I would like to add 4 led recessed lights on the same line but would like them to have the option to be turned off by adding a remote switch. Would this be possible/safe?

So basically: come in kitchen, flip existing switch and turn all 7 lights on (3 pendant/4 recessed). Flip remote switch to turn off 4 recessed lights and leave only pendants on.

Thank you


----------



## nealtw (Nov 17, 2016)

If the power goes to the lights first you might be able to truly control some independent of the other.


----------



## slownsteady (Nov 17, 2016)

Seems a little awkward to me. Flip a switch, then grab your phone or some other remote control. Why not just have two switches on the wall? 
Besides, This assumes you don't have to rewire to make sure the lights are upstream of the existing wall switch, that you have access to put in the remote receiver(s), that they don't toggle on when you flip the wall switch off or that they will reset to "on" the next time you use them.


----------



## Neduarte (Nov 17, 2016)

What I envision is the pendant lights being first, then the remote switch, followed by the 4 recessed lights.  There would be a kinetic light switch next to the original one-I'm not an electrician, so comfortable halfway messing with this without having to run wiring and adding more switches.  Switching off the recessed lights would not affect the pendants (in theory)


----------



## nealtw (Nov 17, 2016)

Neduarte said:


> What I envision is the pendant lights being first, then the remote switch, followed by the 4 recessed lights. There would be a kinetic light switch next to the original one-I'm not an electrician, so comfortable halfway messing with this without having to run wiring and adding more switches. Switching off the recessed lights would not affect the pendants (in theory)


 
Most times power goes to one of the lights first, then to the switch and back and then to the other lights.

Finding the  power source would be my first step.. Check the switch box first if there is one cable there with one pair of wires black, white and a bear copper ground would mean the power is at a light.
Have you got living space above or attic?


----------



## beachguy005 (Nov 17, 2016)

When you say "remote switch" are you referring to a hand held remote like used for a fan, or an additional switch mounted with the existing switch?


----------



## Snoonyb (Nov 17, 2016)

With the present switching, the remote needs to be wired into the switch leg and as long as you understand, that you'll also need to turn the can lights on/off from the remote.


----------



## Neduarte (Nov 17, 2016)

nealtw said:


> Most times power goes to one of the lights first, then to the switch and back and then to the other lights.
> 
> Finding the  power source would be my first step.. Check the switch box first if there is one cable there with one pair of wires black, white and a bear copper ground would mean the power is at a light.
> Have you got living space above or attic?



Great suggestion.  Unfortunately the area is between floors.  Hadn't thought that the power could possibly go tonthe lights first...


----------



## nealtw (Nov 17, 2016)

Neduarte said:


> Great suggestion.

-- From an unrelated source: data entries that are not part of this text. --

Lemma raw_stereo_scales_from_previous_frame_witness :
  exists out d vp,
    raw_get_depth_related fixed_lidar corner_return same_points transpose_model
      (fun q => q) (fun v => v) stereo_dataset "2011_09_26/drive_0001" 5 "l" false
      no_depth_inputs = Ret out
    /\ get_depth fixed_lidar corner_return "2011_09_26/drive_0001" (5 + 0) "l" false
       = Ret (d, vp.1, vp.2)
    /\ rendered_from corner_return (fun q => q) stereo_dataset false out (FInt 0) 0 vp
    /\ rendered_from corner_return (fun q => q) stereo_dataset false out FStereo 0 vp.
Proof.
destruct (raw_get_depth_related fixed_lidar corner_return same_points transpose_model
      (fun q => q) (fun v => v) stereo_dataset "2011_09_26/drive_0001" 5 "l" false
      no_depth_inputs) as [out|e] eqn:Hrun.
- destruct (raw_stereo_scales_from_previous_frame fixed_lidar corner_return same_points
              transpose_model (fun q => q) (fun v => v) stereo_dataset
              "2011_09_26/drive_0001" 5 "l" false no_depth_inputs out [] [] 0 0%nat)
    as (d & vp & Hd & Hp & Hs).
  + exact Hrun.
  + reflexivity.
  + apply not_elem_of_nil.
  + apply not_elem_of_nil.
  + vm_compute. lia.
  + exists out, d, vp. split; [reflexivity|]. split; [exact Hd|]. split; [exact Hp|exact Hs].
- apply (f_equal returns) in Hrun. vm_compute in Hrun. discriminate Hrun.
Defined.
Lemma fixedDigits_shape (n : Z) :
  (0 <= n)%Z ->
  exists A B,
    JS.fixedDigits 2 n = A ++ "." ++ B
    /\ allDigits A = true /\ allDigits B = true
    /\ (1 <= String.length A)%nat /\ String.length B = 2%nat
    /\ digitsVal 0 (A ++ B) = n.
Proof.
  intros Hn. destruct (digitsOfZ_spec n Hn) as (Hd & Hv & Hl).
  unfold JS.fixedDigits. cbn [Nat.eqb].
  set (m := JS.digitsOfZ n) in *.
  set (m' := if (String.length m <=? 2)%nat
             then JS.zeros (2 + 1 - String.length m) ++ m else m).
  assert (Hm' : allDigits m' = true /\ digitsVal 0 m' = n /\ (3 <= String.length m')%nat).
  { unfold m'. destruct (Nat.leb_spec (String.length m) 2) as [H|H].
    - rewrite allDigits_append, allDigits_zeros, digitsVal_append, digitsVal_zeros,
        string_length_append, length_zeros.
      repeat split; auto; lia.
    - repeat split; auto; lia. }
  destruct Hm' as (Hd' & Hv' & Hl').
  cbv zeta.
  set (k := String.length m') in *.
  assert (Hsplit : substring 0 (k - 2) m' ++ substring (k - 2) 2 m' = m')
    by (apply substring_split; lia).
  exists (substring 0 (k - 2) m'), (substring (k - 2) 2 m').
  assert (HlA : String.length (substring 0 (k - 2) m') = (k - 2)%nat)
    by (apply length_substring_prefix; lia).
  pose proof (f_equal String.length Hsplit) as Hlen.
  rewrite string_length_append, HlA in Hlen. fold k in Hlen.
  pose proof Hd' as Hd''. rewrite <- Hsplit, allDigits_append in Hd''.
  apply andb_true_iff in Hd''. destruct Hd'' as [HdA HdB].
  split; [reflexivity|]. repeat split; auto; try lia.
  rewrite Hsplit. exact Hv'.
Qed.

Lemma parseFloat_fixedDigits (neg : bool) (n : Z) :
  (0 <= n)%Z ->
  JS.parseFloat ((if neg then "-" else "") ++ JS.fixedDigits 2 n) = JS.ofRatio neg n 100.
Proof.
  intros Hn.
  destruct (fixedDigits_shape n Hn) as (A & B & -> & HA & HB & HlA & HlB & Hv).
  pose proof (unsignedDecimalLiteral_fixed A B HA HlA HB) as Hu.
  rewrite Hv, HlB in Hu.
  destruct A as [|c A']; [simpl in HlA; lia|].
  assert (Hc : JS.isDigit c = true) by (simpl in HA; apply andb_true_iff in HA; tauto).
  destruct (digit_is_plain c Hc) as (Hw & _ & Hs).
  unfold JS.parseFloat. destruct neg.
  - change ("-" ++ String c A' ++ "." ++ B) with (String "-" (String c A' ++ "." ++ B)).
    rewrite trimStart_fixed by reflexivity.
    cbn [JS.strDecimalLiteral]. rewrite Hu. reflexivity.
  - change ("" ++ String c A' ++ "." ++ B) with (String c (A' ++ "." ++ B)).
    rewrite trimStart_fixed by exact Hw.
    rewrite Hs.
    change (String c (A' ++ "." ++ B)) with (String c A' ++ "." ++ B).
    rewrite Hu. reflexivity.
Qed.

Lemma hundredths_nonneg (m : positive) (e : Z) : (0 <= hundredths m e)%Z.
Proof.
  unfold hundredths, JS.numOf, JS.denOf.
  assert (0 < 2 ^ Z.max (- e) 0)%Z by (apply Z.pow_pos_nonneg; lia).
  assert (0 < 2 ^ Z.max e 0)%Z by (apply Z.pow_pos_nonneg; lia).
  apply Z.div_pos; nia.
Qed.

(** X23: for a finite Number [x] other than zero with [|x| < 10 ^ 21],
    [parseFloat(x.toFixed(2))] is the Number nearest to [n / 100], with the
    sign of [x], where [n] is [100 |x|] rounded to an integer, halves
    upwards: reading the two-decimal text back loses nothing of it.  This is
    the rounding of both averages and of the price of a new item. *)
Theorem round2_nearest_hundredth (x : JS.number) (s : bool) (m : positive) (e : Z)
  (Hx : Prim2SF x = S754_finite s m e)
  (Hlt : (JS.numOf m e < 10 ^ 21 * JS.denOf e)%Z) :
  JS.toFixed 2 x = (if s then "-" else "") ++ JS.fixedDigits 2 (hundredths m e)
  /\ round2 x = JS.ofRatio s (hundredths m e) 100.
Proof.
  assert (E : JS.toFixed 2 x
              = (if s then "-" else "") ++ JS.fixedDigits 2 (hundredths m e)).
  { unfold JS.toFixed. rewrite Hx. cbv zeta.
    replace (10 ^ 21 * JS.denOf e <=? JS.numOf m e)%Z with false
      by (symmetry; apply Z.leb_gt; exact Hlt).
    reflexivity. }
  split; [exact E|].
  unfold round2. rewrite E. apply parseFloat_fixedDigits, hundredths_nonneg.
Qed.

Lemma round2_nearest_hundredth_witness :
  JS.toFixed 2 0.125%float = "0.13" /\ round2 0.125%float = JS.ofRatio false 13 100.
Proof.
  refine (round2_nearest_hundredth 0.125%float false 4503599627370496 (-55) _ _).
  - vm_compute. reflexivity.
  - vm_compute. reflexivity.
Defined.

(** X24: [parseFloat(x.toFixed(2))] keeps [NaN] and both infinities, and
    gives [+0] for both zeros. *)
Theorem round2_special_values (x : JS.number) :
  match Prim2SF x with
  | S754_nan => round2 x = nan
  | S754_infinity sgn => round2 x = if sgn then neg_infinity else infinity
  | S754_zero _ => round2 x = 0%float
  | S754_finite _ _ _ => True
  end.
Proof.
  unfold round2, JS.toFixed.
  destruct (Prim2SF x) as [sgn|sgn| |sgn m e]; try exact I;
    try destruct sgn; vm_compute; reflexivity.
Qed.

(** ** The averages against the arithmetic mean *)












(** C4, as stated, fails: the submission of the form with name "Pizza",
    price "99.999", course "Main" and add-on "None" is accepted, and after it
    the stack still has the Chef frame on top of the root; it is not reset
    to the root. *)
Lemma onAdd_leaves_stack :
  title (snd (onAdd 1730000000000 (chefState "Pizza" "Main" "None" "99.999"))) = "Success"
  /\ stack (fst (onAdd 1730000000000 (chefState "Pizza" "Main" "None" "99.999")))
     = [initialRoute; chefFrame]%list
  /\ stack (fst (onAdd 1730000000000 (chefState "Pizza" "Main" "None" "99.999")))
     <> [initialRoute]%list.
Proof. vm_compute. repeat split. discriminate. Qed.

Unfortunately the area is between floors. Hadn't thought that the power could possibly go tonthe lights first...


 So you have to open access in the ceiling to run wires, a hard wired switch is like another hour.

If you are lucky you remove a strip of ceiling for the pendants and if the joists are going in the opposite direction you will be able to have access for the pot lights.


----------



## Snoonyb (Nov 17, 2016)

Neduarte said:


> Great suggestion.  Unfortunately the area is between floors.  Hadn't thought that the power could possibly go tonthe lights first...



The point being, that you need to determine where the hot pair is, in the ceiling fixture, or in the switch box.

Its fairly easy, if you have a simple voltage tester, other than a proximity tester, or a VOM, (VOLT, OHM, METER).


----------



## brianf1977 (Nov 19, 2016)

Philips makes the hue lighting system and there are others as well like lifx that work together with amazon echo or now google home that you can program to turn specific lights on and off through voice command, it's expensive but really a great way to go.


----------



## Neduarte (Nov 21, 2016)

brianf1977 said:


> Philips makes the hue lighting system and there are others as well like lifx that work together with amazon echo or now google home that you can program to turn specific lights on and off through voice command, it's expensive but really a great way to go.



That sounds like an excellent workaround.  I have been doing research.  Fantastic suggestion.


----------



## Snoonyb (Nov 21, 2016)

There are several similar systems, so be sure and ask all the question, because they, for the most part, control switch legs, which brings you back to the original question, as well as that work around.


----------